Un mordu de publicité
(Le Touquet, 1995)
La publicité télévisée, quel régal ! Chaque soir, c'était pour le petit Robert un plaisir renouvelé : tandis que ses père et mère, décidément peu avertis, s'indignaient de cette pause que leur infligeaient les chaînes, lui plongeait avec ravissement dans cet univers enchanteur... Et s'il lui arrivait de verser une larme sur le sort des machines que l'on avait délaissées, trop vieilles, sur le pavé, les tentatives répétées des lessives pour laver plus blanc que blanc avaient tôt fait de le dérider !
Par la suite, cette passion lui était restée. Ses goûts, évidemment, avaient évolué : plus que les yaourts nature dont s'était nourrie son enfance, l'intéressaient désormais les somptueuses voitures, tantôt noires, tantôt rouge vif, mais aux lignes toujours aérodynamiques ; les bouteilles qu'il fallait consciencieusement secouer afin d'éparpiller la pulpe ; ou encore ces quelque trois cents morceaux de sucre disposés à la file et qui, saisis d'un vertige subit, s'affalaient en chœur...

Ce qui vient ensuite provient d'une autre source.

(** X12. In every row of the result table the figures add up to the cent:
    the hundredths the final units print with are the hundredths of the
    used units plus the hundredths of the bonus.  (Store of N >= 1 tenants,
    readings and total units below 2^K in absolute value, N * 2^K <= 2^32.) *)
Theorem row_adds_up (st : State) (K : Z) :
  (1 <= tenants st)%nat ->
  (0 <= K)%Z ->
  (Z.of_nat (tenants st) * 2 ^ K <= 2 ^ 32)%Z ->
  small K (totalUnits st) = true ->
  (forall r, In r (readings st) ->
     small K (previous r) = true /\ small K (current r) = true) ->
  forall r, In r (results st) ->
    shown (r_finalUnits r) = shown (r_used r) + shown (r_bonus r).
Proof.
  intros HN HK Hsize HT HR r Hr.
  apply in_results in Hr. destruct Hr as (u & Hu & ->).
  cbn [r_finalUnits r_used r_bonus]. unfold finalUnits.
  apply (final_shown st K HN HK Hsize HT HR).
  now apply used_of_usage.
Qed.

Lemma row_adds_up_witness :
  let r := nth 0 (results initialState) noResult in
  shown (r_finalUnits r) = 3089 /\
  shown (r_finalUnits r) = shown (r_used r) + shown (r_bonus r).
Proof.
  cbv zeta. split; [vm_compute; reflexivity|].
  apply (row_adds_up initialState 14).
  - vm_compute. lia.
  - lia.
  - vm_compute. discriminate.
  - vm_compute. reflexivity.
  - intros r [<-|[<-|[]]]; vm_compute; split; reflexivity.
  - vm_compute. left. reflexivity.
Defined.
Definition queryHandler (req : Request) : Js Outcome :=
  p <- tryCatch
         (mdc <- getMotherDuckConnection ;;
          match mdc with
          | None => ret (Done notConfigured)
          | Some conn =>
              let sql := sqlField req in
              if negb (truthy sql) || negb (typeof sql =? "string") then
                ret (Done missingSql)
              else
                let trimmed := toLowerCase (trim (stringOf sql)) in
                if negb (startsWith trimmed "select") then
                  ret (Done onlySelect)
                else
                  r <- connAll conn (stringOf sql) ;;
                  ret (Callback r)
          end)
         (fun error => ret (Done (Next error))) ;;
  match p with
  | Done o => ret o
  | Callback (Threw err) => ret (Next err)
  | Callback (Gave rows) => sendJson (VObj [("rows", rowsValue rows)])
  end.

(** *** The generic error handler and the application *)

(** [process.env.NODE_ENV === 'production'] *)
Definition isProduction (env : Env) : bool :=
  match NODE_ENV env with
  | Some mode => mode =? "production"
  | None => false
  end.

Definition errorMessageFor (env : Env) (err : JsError) : string :=
  if isProduction env then "Internal server error" else errMessage err.
Lemma bind_fst_congr {A B} (m m' : M A) (k : A -> M B) (w w' : world) :
  clock_only m -> clock_only m' -> (forall a, clock_only (k a)) ->
  clock w = clock w' -> fst (m w) = fst (m' w') ->
  fst (bind m k w) = fst (bind m' k w').
Proof.
  intros Hm Hm' Hk Ec E.
  destruct (clock_only_run m w Hm) as (r & l & R).
  destruct (clock_only_run m' w' Hm') as (r' & l' & R').
  rewrite R, R' in E. cbn in E. subst r'.
  unfold bind. rewrite R, R'. destruct r as [a | e]; [ | reflexivity ].
  apply clock_only_fst; [ apply Hk | exact Ec ].
Qed.

(** An item on which the test answers no leaves the loop's outcome as
    it is without the item. *)
Lemma filter_items_skip (keep : pyval -> M bool) (l1 l2 : list pyval)
    (x : pyval) (w : world) :
  (forall item, clock_only (keep item)) ->
  (forall w', fst (keep x w') = Ok false) ->
  fst (filter_items keep (l1 ++ x :: l2)%list w)
  = fst (filter_items keep (l1 ++ l2)%list w).
Proof.
  intros Hk Hx. revert w.
  induction l1 as [ | a l1 IH]; intros w.
  - cbn [app]. unfold filter_items at 1. fold (filter_items keep).
    destruct (clock_only_run (keep x) w (Hk x)) as (r & l & R).
    pose proof (Hx w) as E. rewrite R in E. cbn in E. subst r.
    rewrite (bind_run _ _ _ _ _ R).
    destruct (clock_only_run _ (add_logs w l)
                (filter_items_clock_only keep l2 Hk)) as (r & l' & F).
    transitivity (fst (filter_items keep l2 (add_logs w l))).
    + rewrite F. unfold bind. rewrite F. now destruct r.
    + apply clock_only_fst; [ now apply filter_items_clock_only | ].
      apply clock_add_logs.
  - cbn [app]. unfold filter_items. fold (filter_items keep).
    destruct (clock_only_run (keep a) w (Hk a)) as (r & l & R).
    destruct r as [k | e].
    + rewrite !(bind_run _ _ _ _ _ R).
      specialize (IH (add_logs w l)).
      destruct (filter_items keep (l1 ++ x :: l2)%list (add_logs w l))
        as [r1 w1] eqn:F1.
      destruct (filter_items keep (l1 ++ l2)%list (add_logs w l))
        as [r2 w2] eqn:F2.
      cbn in IH. subst r2. unfold bind. rewrite F1, F2.
      now destruct r1.
    + now rewrite !(bind_raise _ _ _ _ _ R).
Qed.

Lemma unparseable_not_kept (item : pyval) (w : world) :
  unparseable item ->
  (forall p st a, fst (BugRepository.keeps p st a item w) = Ok false)
  /\ (forall b, fst (CommentRepository.keeps b item w) = Ok false)
  /\ (forall b, fst (ActivityLogRepository.keeps_bug b item w) = Ok false)
  /\ fst (ActivityLogRepository.keeps item w) = Ok false.
Proof.
  intros (c & s & msg & Hd & Hj).
  apply (unparseable_skipped w item (String c s) msg Hd); [ | exact Hj ].
  discriminate.
Qed.
(** * Governors for device PM domains

    A shallow embedding of [drivers/base/power/domain_governor.c]: the device
    suspend evaluator [default_suspend_ok], the domain power-down evaluator
    [default_power_down_ok] with its per-state check
    [__default_power_down_ok], and the two governor objects.

    Devices and domains live in two stores addressed by handles ([nat]); a C
    pointer is a handle, a dereference is a lookup, and a write through a
    pointer is an insert.  A lookup that fails stands for a dereference of an
    invalid pointer: the evaluator then has no result ([None]). *)

From Stdlib Require Import ZArith Lia Bool.
From stdpp Require Import base option list gmap.

Local Open Scope Z_scope.

(** ** Machine integers *)

(** [s64] values are integers in [[-2^63, 2^63)]; the kernel is built with
    wrapping signed arithmetic, which is written out here. *)
Definition S64_MIN : Z := - 2 ^ 63.
Definition S64_MAX : Z := 2 ^ 63 - 1.
Definition S32_MIN : Z := - 2 ^ 31.
Definition S32_MAX : Z := 2 ^ 31 - 1.
Definition UINT_MAX : Z := 2 ^ 32 - 1.

Definition s64_wrap (z : Z) : Z := (z + 2 ^ 63) mod 2 ^ 64 - 2 ^ 63.
Definition s64_add (a b : Z) : Z := s64_wrap (a + b).
Definition s64_sub (a b : Z) : Z := s64_wrap (a - b).
Definition s64_mul (a b : Z) : Z := s64_wrap (a * b).

Definition s64_range (z : Z) : Prop := S64_MIN <= z <= S64_MAX.
Definition s32_range (z : Z) : Prop := S32_MIN <= z <= S32_MAX.
(** The positions, from [start] on, of the items that are not the value of
    a [SearchSource] member, in increasing order. *)
Definition invalid_positions (SearchSource_of_value : pyval → option SearchSource)
    (start : nat) (items : list pyval) : list nat :=
  omap (λ iv, match SearchSource_of_value iv.2 with
              | None => Some iv.1
              | Some _ => None
              end)
       (enumerate start items).



End RoutesSpec.


(** ** [agui/tools.py]: [search_arxiv] *)

Module ArxivTool.
Import Py IO Models.

Section WithServices.
(** The [SearchResult] model is declared outside the embedded files;
    [sr_authors] is [getattr(r, 'authors', [])] and [sr_published_date_str]
    is [str(getattr(r, 'published_date', ''))]. *)
Context {SearchResult authors : Type}.
Context (sr_title sr_url_str sr_snippet sr_source_value : SearchResult → string).
Context (sr_relevance_score : SearchResult → Q).
Context (sr_authors : SearchResult → authors).
Context (sr_published_date_str : SearchResult → string).

(** An entry of [result_dicts] in [search_arxiv]. *)
Record paper_dict : Type := {
  pd_title : string;
  pd_url : string;
  pd_snippet : string;
  pd_source : string;
  pd_relevance_score : Q;
  pd_authors : authors;
  pd_published_date : string;
}.

(** The dict returned by [search_arxiv]; the key ["error"] exists only in
    the literal of the [except] branch. *)
Record arxiv_reply : Type := {
  ar_query : string;
  ar_source : string;
  ar_error : option string;
  ar_results_count : nat;
  ar_results : list paper_dict;
}.

(** The calls that leave [search_arxiv]. *)
Inductive arxivE : Type → Type :=
| LoggerInfo (msg : string) : arxivE unit
| LoggerError (msg : string) : arxivE unit
| GetArxivService : arxivE (outcome unit)
| Uuid4 : arxivE string
| ArxivSearch (query query_id : string) (max_results : Z)
  : arxivE (outcome (list SearchResult)).

Definition to_paper_dict (r : SearchResult) : paper_dict :=
  {| pd_title := sr_title r;
     pd_url := sr_url_str r;
     pd_snippet := sr_snippet r;
     pd_source := sr_source_value r;
     pd_relevance_score := sr_relevance_score r;
     pd_authors := sr_authors r;
     pd_published_date := sr_published_date_str r |}.

Definition search_arxiv (query : string) (max_results : Z)
  : io arxivE arxiv_reply :=
  _ ← trigger (LoggerInfo ("Executing arXiv search: " +:+ query));
  try_except
    (_ ← call GetArxivService;
     query_id ← trigger Uuid4;
     results ← call (ArxivSearch query query_id max_results);
     let result_dicts := map to_paper_dict results in
     _ ← trigger (LoggerInfo ("arXiv search found "
                              +:+ pretty (length result_dicts) +:+ " results"));
     mret {| ar_query := query;
             ar_source := "arxiv";
             ar_error := None;
             ar_results_count := length result_dicts;
             ar_results := result_dicts |})
    (λ e,
     _ ← trigger (LoggerError ("arXiv search failed: " +:+ exn_str e));
     mret {| ar_query := query;
             ar_source := "arxiv";
             ar_error := Some (exn_str e);
             ar_results_count := 0;
             ar_results := [] |}).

À l'ère de la micro-informatique et des jeux vidéo, on put craindre un moment que Robert ne se laissât enjôler par des saynètes plus musclées. C'est que l'on n'avait plus d'yeux, alors, que pour ces bonshommes quasi épileptiques qui se battaient comme des chiffonniers, ressuscitant aussitôt qu'abattus... Mais notre poète demeura fidèle à ses lave-linge et à ses carrosseries carénées. À l'en croire, le monde était assez moche comme cela ; et il se hâtait de conclure, d'une formule qui, bizarrement, semblait tout imprégnée d'un parfum de café : « Ce n'est pas la peine d'en rajouter ! »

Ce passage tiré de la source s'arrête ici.